Я молчу. Да и что я могу сказать? Мы уже не раз спорили с Бабичем на эту тему, и когда я уступал ему, получалось ни то ни се. И как раз эти-то газеты мы и не взяли с собой на смотр, о чем мой редактор жалел сейчас больше всего. Впрочем, я тоже жалел и чувствовал вину перед своим редактором: судя по реакции командующего, он оказался прав.

Но вот командующий рядом.

Мы с Бабичем вытягиваемся так, что я чувствую, как становлюсь выше ростом. Рука у командующего округом сухая и жесткая.

Не отпуская моей руки, он вдруг наклоняется к одной из газет и пытается что-то там прочесть.

— А ну-ка, сынок, — негромко, даже будто заговорщицки, говорит он, — что это у тебя тут написано? — и тычет пальцем в четверостишие под рисунком.

На рисунке изображен солдат с гармошкой, сидящий на табурете, на заднем плане постные лица еще нескольких солдат.

Я читаю негромко, только для командующего:

А гармонь у Юларжи, Видимо, с изъяном, Потому что день и ночь Он играет «Ляну».

Стишки так себе, такие стишки я могу клепать по дюжине в час, и непонятно, почему они заинтересовали командующего. Прочитав, я смотрю на него сбоку и жду, что будет дальше.

— Молдаванин? — спрашивает командующий.

— Так точно, товарищ генерал армии!.. Гуцул.

— А у меня в эскадроне был лезгин. Так он, как и твой гуцул, одно и то же на гармошке наигрывал — лезгинку. Отчаянный рубака был…

— Погиб? — чуть ли не шепотом спрашиваю я, почти касаясь губами уха генерала.

— Погиб, — вздыхает тот коротко, выпрямляется и уже громко: — А почему у вас газеты такие не… не красочные такие? На красках экономите или художника подходящего не нашлось?

Вперед шагнул старший лейтенант Бабич, но командующий смотрит на меня, и я отвечаю, чуть помедлив:

— Мы считаем, товарищ генерал армии, что главное в газете — это содержание, а раскрасить… — и я пожимаю плечами.

— А солдаты читают ваши газеты?

— Так точно, читают, — опережает меня майор Смирнов, выступая из свиты офицеров.

Командующий мельком глянул на него, покивал головой.

— Это хорошо, что читают. Мне нравится, что ваши газеты напоминают фронтовые. Там их зачитывали до дыр. А кто фотографирует? — командующий кивает на фотографии, которых по нескольку штук в каждой газете.
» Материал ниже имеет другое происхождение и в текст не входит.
Lemma built_sort_acyclic branches commits commits1 roots st :
  fresh commits → NoDup (hashes commits) →
  build_commit_graph branches commits [] = Some (Ok (commits1, roots)) →
  (∀ c, c ∈ commits1 → reachable branches.*1 commits (commit_hash c)) →
  acyclic commits1 →
  sort_inv (reachable branches.*1 commits) commits1 (length (s_processing_list st)) st →
  ∃ sorted, r_outcome (sort_checks st) = Return sorted.
Proof.
  intros Hfresh Hnd Hb Hreach Hacc Hinv.
  destruct (build_commit_graph_ok _ _ _ _ Hfresh Hb) as (G & Hsub & _).
  pose proof (hashes_sublist _ _ Hsub Hnd) as Hnd1.
  set (L := s_processing_list st) in *.
  assert (∀ h, reachable branches.*1 commits h → h ∈ L) as HL
    by (by apply (sort_inv_complete _ _ _ G)).
  assert (hashes (s_commits st) = hashes commits1) as Hhashes.
  { apply record_hashes, static_record, Hinv. }
  assert (L ≡ₚ hashes commits1) as Hperm.
  { apply NoDup_Permutation; [apply Hinv | done |]. intros h. split.
    - intros Hh. by apply has_hashes, G, (si_reach _ _ _ _ Hinv).
    - intros (c & -> & Hc)%list_elem_of_fmap. by apply HL, Hreach. }
  unfold sort_checks.
  assert (existsb (λ commit, negb (bool_decide (temp_parents commit = []))) (s_commits st)
          = false) as ->.
  { apply not_true_iff_false. intros (e & He & Hte)%existsb_exists.
    apply list_elem_of_In in He.
    assert (commit_hash e ∈ L) as HeL.
    { rewrite Hperm, <- Hhashes. apply list_elem_of_fmap. eauto. }
    apply (si_queue _ _ _ _ Hinv) in HeL as Htemp;
      [|by apply (si_reach _ _ _ _ Hinv)].
    unfold temp_of in Htemp. rewrite grab_NoDup in Htemp by (by rewrite ?Hhashes).
    simpl in Htemp. rewrite Htemp in Hte. by rewrite bool_decide_eq_true_2 in Hte. }
  rewrite bool_decide_eq_false_2; [eauto|].
  intros Hne. apply Hne. rewrite (si_sorted _ _ _ _ Hinv), firstn_all.
  fold L. rewrite Hperm. unfold hashes. rewrite length_fmap.
  by rewrite <- (length_fmap static), (si_static _ _ _ _ Hinv), length_fmap.
Qed.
— Старший редактор старший лейтенант Бабич! — отвечаю я и замечаю благодарный взгляд Бабича.

— В отпуске не были?

— Никак нет, товарищ генерал армии.

— Я думаю, вы заслужили отпуск.

Он пожал мне руку, потом Бабичу и пошел дальше, и свита его за ним, обтекая нас со старшим лейтенантом.

Через пять лет этот генерал отдаст приказ стрелять по рабочим Новочеркасска, которые вышли на улицы города, доведенные до отчаяния своим бесправным и нищенским положением в рабоче-крестьянском государстве. Конечно, генералу приказали свыше, он приказал нижестоящим командирам, нижестоящие — солдатам, солдаты нажали на спусковые крючки автоматов. Ходили слухи, что один из офицеров застрелился перед строем своих солдат, но приказ стрелять в рабочих не отдал. Мог бы и этот боевой генерал сделать то же самое. Не сделал.

А пока генерал шел по актовому залу училища, поглядывая на висящие по стенам газеты…

Через несколько дней при общем построении полка мне вручили проездные документы до Ростова, и майор Смирнов произнес целую речь о том, что прилежание и инициатива всегда и во всем находят поддержку и понимание у командования и поощряются, примером чему служит рядовой Ершов. Говорил майор с пафосом, выставив вперед левую ногу, засунув правую руку за борт кителя, а левой энергично разгоняя перед собой воздух. Такая у майора была манера говорить. И очень при этом он напоминал Наполеона, так что и кличку имел соответствующую.

И я поехал в отпуск. Но отпуск почему-то запомнился мне не очень. Может быть потому, что не оправдал моих ожиданий: и Нина выглядела как-то не так, как выглядела в моем воображении, и говорить нам оказалось через несколько минут не о чем, и вообще все было не так и не таким.